This is really a consequence of a culture that confuses material compensation
with personal worth and success. I wonder if this is different outside of the
western/North American job market.

------
drzaiusapelord
Sometimes I wonder at the limits of productivity here. Your average Office
worker can do things that took multiple people to do in the pre-business IT
age. We're so productive that we have no more low-hanging fruit to grab. Now
we've entered the age of cargo-cult HR thinking like these office plans which
are trying to squeeze out some tiny bit of productivity at the cost of extra
misery for workers.

It saddens me a bit to think that instead of being rewarded for being
productive and competitive, we're just squeezed more and more. Remember when
futurists in the past were predicting the 3 or 4 day workweek because of
productivity gains and automation? People are working just as long and
whatever dividends are being paid out from the efficiencies of modern work,
just seem to be going nowhere or into the pockets of ownership.

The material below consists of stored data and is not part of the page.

Section Table.
Local Open Scope string_scope.
(** Opcodes 0x00 to 0x7f. *)
Definition instruction_list_low : list InstructionDescriptor :=
  [
    Descr "nop" k10x kIndexNone kContinue kVerifyNothing;
    Descr "move" k12x kIndexNone kContinue (kVerifyRegA .| kVerifyRegB);
    Descr "move/from16" k22x kIndexNone kContinue (kVerifyRegA .| kVerifyRegB);
    Descr "move/16" k32x kIndexNone kContinue (kVerifyRegA .| kVerifyRegB);
    Descr "move-wide" k12x kIndexNone kContinue (kVerifyRegAWide .| kVerifyRegBWide);
    Descr "move-wide/from16" k22x kIndexNone kContinue (kVerifyRegAWide .| kVerifyRegBWide);
    Descr "move-wide/16" k32x kIndexNone kContinue (kVerifyRegAWide .| kVerifyRegBWide);
    Descr "move-object" k12x kIndexNone kContinue (kVerifyRegA .| kVerifyRegB);
    Descr "move-object/from16" k22x kIndexNone kContinue (kVerifyRegA .| kVerifyRegB);
    Descr "move-object/16" k32x kIndexNone kContinue (kVerifyRegA .| kVerifyRegB);
    Descr "move-result" k11x kIndexNone kContinue kVerifyRegA;
    Descr "move-result-wide" k11x kIndexNone kContinue kVerifyRegAWide;
    Descr "move-result-object" k11x kIndexNone kContinue kVerifyRegA;
    Descr "move-exception" k11x kIndexNone kContinue kVerifyRegA;
    Descr "return-void" k10x kIndexNone kReturn kVerifyNothing;
    Descr "return" k11x kIndexNone kReturn kVerifyRegA;
    Descr "return-wide" k11x kIndexNone kReturn kVerifyRegAWide;
    Descr "return-object" k11x kIndexNone kReturn kVerifyRegA;
    Descr "const/4" k11n kIndexNone kContinue kVerifyRegA;
    Descr "const/16" k21s kIndexNone kContinue kVerifyRegA;
    Descr "const" k31i kIndexNone kContinue kVerifyRegA;
    Descr "const/high16" k21h kIndexNone kContinue kVerifyRegA;
    Descr "const-wide/16" k21s kIndexNone kContinue kVerifyRegAWide;
    Descr "const-wide/32" k31i kIndexNone kContinue kVerifyRegAWide;
    Descr "const-wide" k51l kIndexNone kContinue kVerifyRegAWide;
    Descr "const-wide/high16" k21h kIndexNone kContinue kVerifyRegAWide;
    Descr "const-string" k21c kIndexStringRef (kContinue .| kThrow) (kVerifyRegA .| kVerifyRegBString);
    Descr "const-string/jumbo" k31c kIndexStringRef (kContinue .| kThrow) (kVerifyRegA .| kVerifyRegBString);
    Descr "const-class" k21c kIndexTypeRef (kContinue .| kThrow) (kVerifyRegA .| kVerifyRegBType);
    Descr "monitor-enter" k11x kIndexNone (kContinue .| kThrow) kVerifyRegA;
    Descr "monitor-exit" k11x kIndexNone (kContinue .| kThrow) kVerifyRegA;
    Descr "check-cast" k21c kIndexTypeRef (kContinue .| kThrow) (kVerifyRegA .| kVerifyRegBType);
    Descr "instance-of" k22c kIndexTypeRef (kContinue .| kThrow) (kVerifyRegA .| kVerifyRegB .| kVerifyRegCType);
    Descr "array-length" k12x kIndexNone (kContinue .| kThrow) (kVerifyRegA .| kVerifyRegB);
    Descr "new-instance" k21c kIndexTypeRef (kContinue .| kThrow) (kVerifyRegA .| kVerifyRegBNewInstance);
    Descr "new-array" k22c kIndexTypeRef (kContinue .| kThrow) (kVerifyRegA .| kVerifyRegB .| kVerifyRegCNewArray);
    Descr "filled-new-array" k35c kIndexTypeRef (kContinue .| kThrow) (kVerifyRegBType .| kVerifyVarArg);
    Descr "filled-new-array/range" k3rc kIndexTypeRef (kContinue .| kThrow) (kVerifyRegBType .| kVerifyVarArgRange);
    Descr "fill-array-data" k31t kIndexNone (kContinue .| kThrow) (kVerifyRegA .| kVerifyArrayData);
    Descr "throw" k11x kIndexNone kThrow kVerifyRegA;
    Descr "goto" k10t kIndexNone (kBranch .| kUnconditional) kVerifyBranchTarget;
    Descr "goto/16" k20t kIndexNone (kBranch .| kUnconditional) kVerifyBranchTarget;
    Descr "goto/32" k30t kIndexNone (kBranch .| kUnconditional) kVerifyBranchTarget;
    Descr "packed-switch" k31t kIndexNone (kContinue .| kSwitch) (kVerifyRegA .| kVerifySwitchTargets);
    Descr "sparse-switch" k31t kIndexNone (kContinue .| kSwitch) (kVerifyRegA .| kVerifySwitchTargets);
    Descr "cmpl-float" k23x kIndexNone kContinue (kVerifyRegA .| kVerifyRegB .| kVerifyRegC);
    Descr "cmpg-float" k23x kIndexNone kContinue (kVerifyRegA .| kVerifyRegB .| kVerifyRegC);
    Descr "cmpl-double" k23x kIndexNone kContinue (kVerifyRegA .| kVerifyRegBWide .| kVerifyRegCWide);
    Descr "cmpg-double" k23x kIndexNone kContinue (kVerifyRegA .| kVerifyRegBWide .| kVerifyRegCWide);
    Descr "cmp-long" k23x kIndexNone kContinue (kVerifyRegA .| kVerifyRegBWide .| kVerifyRegCWide);
    Descr "if-eq" k22t kIndexNone (kContinue .| kBranch) (kVerifyRegA .| kVerifyRegB .| kVerifyBranchTarget);
    Descr "if-ne" k22t kIndexNone (kContinue .| kBranch) (kVerifyRegA .| kVerifyRegB .| kVerifyBranchTarget);
    Descr "if-lt" k22t kIndexNone (kContinue .| kBranch) (kVerifyRegA .| kVerifyRegB .| kVerifyBranchTarget);
    Descr "if-ge" k22t kIndexNone (kContinue .| kBranch) (kVerifyRegA .| kVerifyRegB .| kVerifyBranchTarget);
    Descr "if-gt" k22t kIndexNone (kContinue .| kBranch) (kVerifyRegA .| kVerifyRegB .| kVerifyBranchTarget);
    Descr "if-le" k22t kIndexNone (kContinue .| kBranch) (kVerifyRegA .| kVerifyRegB .| kVerifyBranchTarget);
    Descr "if-eqz" k21t kIndexNone (kContinue .| kBranch) (kVerifyRegA .| kVerifyBranchTarget);
    Descr "if-nez" k21t kIndexNone (kContinue .| kBranch) (kVerifyRegA .| kVerifyBranchTarget);
    Descr "if-ltz" k21t kIndexNone (kContinue .| kBranch) (kVerifyRegA .| kVerifyBranchTarget);
    Descr "if-gez" k21t kIndexNone (kContinue .| kBranch) (kVerifyRegA .| kVerifyBranchTarget);
    Descr "if-gtz" k21t kIndexNone (kContinue .| kBranch) (kVerifyRegA .| kVerifyBranchTarget);
    Descr "if-lez" k21t kIndexNone (kContinue .| kBranch) (kVerifyRegA .| kVerifyBranchTarget);
    Descr "unused-3e" k10x kIndexUnknown 0 kVerifyError;
    Descr "unused-3f" k10x kIndexUnknown 0 kVerifyError
  ] ++
  [
    Descr "unused-40" k10x kIndexUnknown 0 kVerifyError;
    Descr "unused-41" k10x kIndexUnknown 0 kVerifyError;
    Descr "unused-42" k10x kIndexUnknown 0 kVerifyError;
    Descr "unused-43" k10x kIndexUnknown 0 kVerifyError;
    Descr "aget" k23x kIndexNone (kContinue .| kThrow) (kVerifyRegA .| kVerifyRegB .| kVerifyRegC);
    Descr "aget-wide" k23x kIndexNone (kContinue .| kThrow) (kVerifyRegAWide .| kVerifyRegB .| kVerifyRegC);
    Descr "aget-object" k23x kIndexNone (kContinue .| kThrow) (kVerifyRegA .| kVerifyRegB .| kVerifyRegC);
    Descr "aget-boolean" k23x kIndexNone (kContinue .| kThrow) (kVerifyRegA .| kVerifyRegB .| kVerifyRegC);
    Descr "aget-byte" k23x kIndexNone (kContinue .| kThrow) (kVerifyRegA .| kVerifyRegB .| kVerifyRegC);
    Descr "aget-char" k23x kIndexNone (kContinue .| kThrow) (kVerifyRegA .| kVerifyRegB .| kVerifyRegC);
    Descr "aget-short" k23x kIndexNone (kContinue .| kThrow) (kVerifyRegA .| kVerifyRegB .| kVerifyRegC);
    Descr "aput" k23x kIndexNone (kContinue .| kThrow) (kVerifyRegA .| kVerifyRegB .| kVerifyRegC);
    Descr "aput-wide" k23x kIndexNone (kContinue .| kThrow) (kVerifyRegAWide .| kVerifyRegB .| kVerifyRegC);
    Descr "aput-object" k23x kIndexNone (kContinue .| kThrow) (kVerifyRegA .| kVerifyRegB .| kVerifyRegC);
    Descr "aput-boolean" k23x kIndexNone (kContinue .| kThrow) (kVerifyRegA .| kVerifyRegB .| kVerifyRegC);
    Descr "aput-byte" k23x kIndexNone (kContinue .| kThrow) (kVerifyRegA .| kVerifyRegB .| kVerifyRegC);
    Descr "aput-char" k23x kIndexNone (kContinue .| kThrow) (kVerifyRegA .| kVerifyRegB .| kVerifyRegC);
    Descr "aput-short" k23x kIndexNone (kContinue .| kThrow) (kVerifyRegA .| kVerifyRegB .| kVerifyRegC);
    Descr "iget" k22c kIndexFieldRef (kContinue .| kThrow) (kVerifyRegA .| kVerifyRegB .| kVerifyRegCField);
    Descr "iget-wide" k22c kIndexFieldRef (kContinue .| kThrow) (kVerifyRegAWide .| kVerifyRegB .| kVerifyRegCField);
    Descr "iget-object" k22c kIndexFieldRef (kContinue .| kThrow) (kVerifyRegA .| kVerifyRegB .| kVerifyRegCField);
    Descr "iget-boolean" k22c kIndexFieldRef (kContinue .| kThrow) (kVerifyRegA .| kVerifyRegB .| kVerifyRegCField);
    Descr "iget-byte" k22c kIndexFieldRef (kContinue .| kThrow) (kVerifyRegA .| kVerifyRegB .| kVerifyRegCField);
    Descr "iget-char" k22c kIndexFieldRef (kContinue .| kThrow) (kVerifyRegA .| kVerifyRegB .| kVerifyRegCField);
    Descr "iget-short" k22c kIndexFieldRef (kContinue .| kThrow) (kVerifyRegA .| kVerifyRegB .| kVerifyRegCField);
    Descr "iput" k22c kIndexFieldRef (kContinue .| kThrow) (kVerifyRegA .| kVerifyRegB .| kVerifyRegCField);
    Descr "iput-wide" k22c kIndexFieldRef (kContinue .| kThrow) (kVerifyRegAWide .| kVerifyRegB .| kVerifyRegCField);
    Descr "iput-object" k22c kIndexFieldRef (kContinue .| kThrow) (kVerifyRegA .| kVerifyRegB .| kVerifyRegCField);
    Descr "iput-boolean" k22c kIndexFieldRef (kContinue .| kThrow) (kVerifyRegA .| kVerifyRegB .| kVerifyRegCField);
    Descr "iput-byte" k22c kIndexFieldRef (kContinue .| kThrow) (kVerifyRegA .| kVerifyRegB .| kVerifyRegCField);
    Descr "iput-char" k22c kIndexFieldRef (kContinue .| kThrow) (kVerifyRegA .| kVerifyRegB .| kVerifyRegCField);
    Descr "iput-short" k22c kIndexFieldRef (kContinue .| kThrow) (kVerifyRegA .| kVerifyRegB .| kVerifyRegCField);
    Descr "sget" k21c kIndexFieldRef (kContinue .| kThrow) (kVerifyRegA .| kVerifyRegBField);
    Descr "sget-wide" k21c kIndexFieldRef (kContinue .| kThrow) (kVerifyRegAWide .| kVerifyRegBField);
    Descr "sget-object" k21c kIndexFieldRef (kContinue .| kThrow) (kVerifyRegA .| kVerifyRegBField);
    Descr "sget-boolean" k21c kIndexFieldRef (kContinue .| kThrow) (kVerifyRegA .| kVerifyRegBField);
    Descr "sget-byte" k21c kIndexFieldRef (kContinue .| kThrow) (kVerifyRegA .| kVerifyRegBField);
    Descr "sget-char" k21c kIndexFieldRef (kContinue .| kThrow) (kVerifyRegA .| kVerifyRegBField);
    Descr "sget-short" k21c kIndexFieldRef (kContinue .| kThrow) (kVerifyRegA .| kVerifyRegBField);
    Descr "sput" k21c kIndexFieldRef (kContinue .| kThrow) (kVerifyRegA .| kVerifyRegBField);
    Descr "sput-wide" k21c kIndexFieldRef (kContinue .| kThrow) (kVerifyRegAWide .| kVerifyRegBField);
    Descr "sput-object" k21c kIndexFieldRef (kContinue .| kThrow) (kVerifyRegA .| kVerifyRegBField);
    Descr "sput-boolean" k21c kIndexFieldRef (kContinue .| kThrow) (kVerifyRegA .| kVerifyRegBField);
    Descr "sput-byte" k21c kIndexFieldRef (kContinue .| kThrow) (kVerifyRegA .| kVerifyRegBField);
    Descr "sput-char" k21c kIndexFieldRef (kContinue .| kThrow) (kVerifyRegA .| kVerifyRegBField);
    Descr "sput-short" k21c kIndexFieldRef (kContinue .| kThrow) (kVerifyRegA .| kVerifyRegBField);
    Descr "invoke-virtual" k35c kIndexMethodRef (kContinue .| kThrow .| kInvoke) (kVerifyRegBMethod .| kVerifyVarArgNonZero);
    Descr "invoke-super" k35c kIndexMethodRef (kContinue .| kThrow .| kInvoke) (kVerifyRegBMethod .| kVerifyVarArgNonZero);
    Descr "invoke-direct" k35c kIndexMethodRef (kContinue .| kThrow .| kInvoke) (kVerifyRegBMethod .| kVerifyVarArgNonZero);
    Descr "invoke-static" k35c kIndexMethodRef (kContinue .| kThrow .| kInvoke) (kVerifyRegBMethod .| kVerifyVarArg);
    Descr "invoke-interface" k35c kIndexMethodRef (kContinue .| kThrow .| kInvoke) (kVerifyRegBMethod .| kVerifyVarArgNonZero);
    Descr "return-void-no-barrier" k10x kIndexNone kReturn kVerifyNothing;
    Descr "invoke-virtual/range" k3rc kIndexMethodRef (kContinue .| kThrow .| kInvoke) (kVerifyRegBMethod .| kVerifyVarArgRangeNonZero);
    Descr "invoke-super/range" k3rc kIndexMethodRef (kContinue .| kThrow .| kInvoke) (kVerifyRegBMethod .| kVerifyVarArgRangeNonZero);
    Descr "invoke-direct/range" k3rc kIndexMethodRef (kContinue .| kThrow .| kInvoke) (kVerifyRegBMethod .| kVerifyVarArgRangeNonZero);
    Descr "invoke-static/range" k3rc kIndexMethodRef (kContinue .| kThrow .| kInvoke) (kVerifyRegBMethod .| kVerifyVarArgRange);
    Descr "invoke-interface/range" k3rc kIndexMethodRef (kContinue .| kThrow .| kInvoke) (kVerifyRegBMethod .| kVerifyVarArgRangeNonZero);
    Descr "unused-79" k10x kIndexUnknown 0 kVerifyError;
    Descr "unused-7a" k10x kIndexUnknown 0 kVerifyError;
    Descr "neg-int" k12x kIndexNone kContinue (kVerifyRegA .| kVerifyRegB);
    Descr "not-int" k12x kIndexNone kContinue (kVerifyRegA .| kVerifyRegB);
    Descr "neg-long" k12x kIndexNone kContinue (kVerifyRegAWide .| kVerifyRegBWide);
    Descr "not-long" k12x kIndexNone kContinue (kVerifyRegAWide .| kVerifyRegBWide);
    Descr "neg-float" k12x kIndexNone kContinue (kVerifyRegA .| kVerifyRegB)
  ].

Personally, I'm hoping this stuff gets so bad that the white collar types
start a revolt of sorts. We're seeing the blue collar types being 1099'd to
death or worked hard at below living wages. Maybe its time we got squeezed so
hard that we start taking a more political stance. Basing our modern work
environment on what is essentially 1890's factory work policies (9-5,
weekends, lunch breaks) seems crazy. I'm not even sure why I'm even in the
office most days. Its all so inefficient and backwards, that all this open
office shuffling just seems to be a way to guarantee that we won't ask for the
4 day workweek or the 35 hour week, via losing productivity by having
coworkers yell in our ears all day.

I'm not saying this is intentional, its just management incompetence. They
also have no idea what to do with this glut of cheap labor. Shoving us into
smaller cubes or open spaces just seems like the next logical move when they
hold all the cards.

------
tessierashpool
I work remote. I don't understand why you all tolerate this kind of nonsense.

Excluding some short-term engagements and occasional visits to client offices,
I haven't worked in an office on a daily basis since 2008. Every time I go
into a client's physical office, it's like walking into somebody's den and
finding an 8-track tape recorder, a black-and-white TV set, a rotary phone,
and a Betamax.

When I go into an office, I don't think "why do people even do this?" I think,
"why _did_ people even do this?" It's so archaic that even when I see it
happening right in front of my eyes, I have to remind myself that it still
isn't over.

Finding a remote job is a lot harder than finding a job at a Bay Area startup,
because companies which hire remote hire from all over. But it's absolutely
worth it. And finding remote _clients_ is relatively easy.

Don't subject yourself to this kind of foolishness. There's nothing
professional or reasonable about it. It's just a vestigial custom, a primitive
ritual which hasn't fully died out yet.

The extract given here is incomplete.